(EXERCISE) All lines from the one containing "Lemma rate_quotient v" down to the one containing "cbn. rewrite G9.", both ends included, are to be given again exactly; omit the rest of the listing below.

DATA IN THIS EXERCISE below:

(** A response to a query that was resent only counts. *)
Lemma handle_clock_untimed n t k n' r c : sync_inv n t k c -> next_count n n' ->
  exists c', handle_clock (mk_clock_params (n' mod 2 ^ 32) 0 r) c = Some c' /\ sync_inv n' t k c'.
Proof.
  intros Hi Hn. unfold handle_clock. cbn [p_clock p_sent_time last_clock]. destruct (nonzeroP 0) as [|_]; [done|]. cbn [negb].
  eexists. split; [done|]. destruct Hi as [E1 ?]. split; try done. cbn. rewrite E1. by apply extend_clock_exact.
Qed.

Lemma update_best_rtt_ok t' r c : 0 <= r - t' <= rtt -> 0 <= min_half_rtt c -> min_rtt_time c <= t' ->
  let c' := update_best_rtt t' r c in
  0 <= min_half_rtt c' <= rtt / 2 /\ min_rtt_time c' <= t' /\ exists h m, c' = c <| min_half_rtt := h |> <| min_rtt_time := m |>.
Proof.
  intros Hr Hm Ht. unfold update_best_rtt, RTT_AGE. destruct (nltP (nlit 5 10 * (r - t'))%num (min_half_rtt c + (t' - min_rtt_time c) * (nlit 10 1000000 / (nint 60 * nint 60)))%num) as [Hl|Hl]; cbn in *.
  - split; [lra|]. split; [lra|]. by eexists _, _.
  - assert (0 <= (t' - min_rtt_time c) * (10 / 1000000 / (60 / 1 * (60 / 1)))) by (apply Rmult_le_pos; lra).
    split; [lra|]. split; [lra|]. exists (min_half_rtt c), (min_rtt_time c). by destruct c.
Qed.

Lemma rate_quotient v w : 0 < v -> rate v w -> fl <= w / v <= fh.
Proof. intros Hv [H1 H2]. assert (w = w / v * v) by (field; lra). split; apply (Rmult_le_reg_r v); lra. Qed.
Lemma handle_clock_timed n t k t' k' r c : sync_inv n t k c -> next_count n k' -> next_sample t k t' k' -> 0 <= r - t' <= rtt ->
  exists c', handle_clock (mk_clock_params (k' mod 2 ^ 32) t' r) c = Some c' /\ sync_inv k' t' k' c'.
Proof.
  intros Hi Hn Hs Hr. unfold handle_clock. cbn [p_clock p_sent_time last_clock p_receive_time].
  destruct (nonzeroP t') as [_|Hz]; [|destruct Hz; destruct Hs, Hi; lra]. cbn [negb].
  set (c0 := c <| queries_pending := 0%Z |> <| last_clock := _ |>).
  assert (Ex : extend_clock (last_clock (c <| queries_pending := 0%Z |>)) (k' mod 2 ^ 32) = k') by (cbn; rewrite (si_clock _ _ _ _ Hi); by apply extend_clock_exact).
  rewrite Ex. assert (Hi0 : sync_inv k' t k c0) by (destruct Hi; split; try done; cbn; by rewrite Ex).
  destruct (update_regression_ok _ _ _ _ _ _ Hi0 Hs) as (c1 & -> & G1 & G2 & G3 & G4 & G5 & G6 & G7 & G8 & G9). cbn [mbind option_bind negb].
  rewrite pydiv_R by lra. cbn [mbind option_bind]. rewrite pysqrt_R by done. cbn [mbind option_bind ntrunc Integral_R].
  eexists. split; [done|]. set (c2 := c1 <| sent_est ::= _ |>).
  destruct (update_best_rtt_ok t' r c2 Hr) as (B1 & B2 & h & m & E); [cbn; rewrite G8; by destruct Hi0 as [_ _ _ _ _ _ _ _ [??] _]| |].
  { cbn. rewrite G9. destruct Hi0 as [_ _ _ _ _ _ _ _ [??] _]. destruct Hs. lra. }
  rewrite E in *. cbn in B1, B2. split; cbn; try done; try lra.
  - destruct Hi0, Hs. lra.
  - exists h, (clock_covariance c1 / time_variance c1). split; [done|]. split; [by apply rate_quotient|lra].
Qed.

(** *** Runs *)

(** The state after [connect] has started, any number of clock responses and
    queries; the counter of the last response, and the time and the counter of
    the last sample. *)
Inductive clock_run : Z -> R -> Z -> ClockSync R -> Prop :=
| Cr_connect n t : 0 <= t -> (0 <= n)%Z ->
    clock_run n t n (connect_start F (n / 2 ^ 32) (n mod 2 ^ 32) t clocksync_init)
| Cr_connecting n t k c : clock_run n t k c -> clock_run n t k (c <| last_prediction_time := nint (-9999) |>)
| Cr_query n t k c x : clock_run n t k c -> clock_run n t k (get_clock_event x c).2
| Cr_sample n t k c t' k' r c' : clock_run n t k c -> next_count n k' -> next_sample t k t' k' -> 0 <= r - t' <= rtt ->
    handle_clock (mk_clock_params (k' mod 2 ^ 32) t' r) c = Some c' -> clock_run k' t' k' c'
| Cr_untimed n t k c n' r c' : clock_run n t k c -> next_count n n' ->
    handle_clock (mk_clock_params (n' mod 2 ^ 32) 0 r) c = Some c' -> clock_run n' t k c'.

End of DATA IN THIS EXERCISE.

(WRITTEN SOLUTION)
Lemma rate_quotient v w : 0 < v -> rate v w -> fl <= w / v <= fh.
Proof. intros Hv [H1 H2]. assert (w = w / v * v) by (field; lra). split; apply (Rmult_le_reg_r v); lra. Qed.
Lemma handle_clock_timed n t k t' k' r c : sync_inv n t k c -> next_count n k' -> next_sample t k t' k' -> 0 <= r - t' <= rtt ->
  exists c', handle_clock (mk_clock_params (k' mod 2 ^ 32) t' r) c = Some c' /\ sync_inv k' t' k' c'.
Proof.
  intros Hi Hn Hs Hr. unfold handle_clock. cbn [p_clock p_sent_time last_clock p_receive_time].
  destruct (nonzeroP t') as [_|Hz]; [|destruct Hz; destruct Hs, Hi; lra]. cbn [negb].
  set (c0 := c <| queries_pending := 0%Z |> <| last_clock := _ |>).
  assert (Ex : extend_clock (last_clock (c <| queries_pending := 0%Z |>)) (k' mod 2 ^ 32) = k') by (cbn; rewrite (si_clock _ _ _ _ Hi); by apply extend_clock_exact).
  rewrite Ex. assert (Hi0 : sync_inv k' t k c0) by (destruct Hi; split; try done; cbn; by rewrite Ex).
  destruct (update_regression_ok _ _ _ _ _ _ Hi0 Hs) as (c1 & -> & G1 & G2 & G3 & G4 & G5 & G6 & G7 & G8 & G9). cbn [mbind option_bind negb].
  rewrite pydiv_R by lra. cbn [mbind option_bind]. rewrite pysqrt_R by done. cbn [mbind option_bind ntrunc Integral_R].
  eexists. split; [done|]. set (c2 := c1 <| sent_est ::= _ |>).
  destruct (update_best_rtt_ok t' r c2 Hr) as (B1 & B2 & h & m & E); [cbn; rewrite G8; by destruct Hi0 as [_ _ _ _ _ _ _ _ [??] _]| |].
  { cbn. rewrite G9. destruct Hi0 as [_ _ _ _ _ _ _ _ [??] _]. destruct Hs. lra. }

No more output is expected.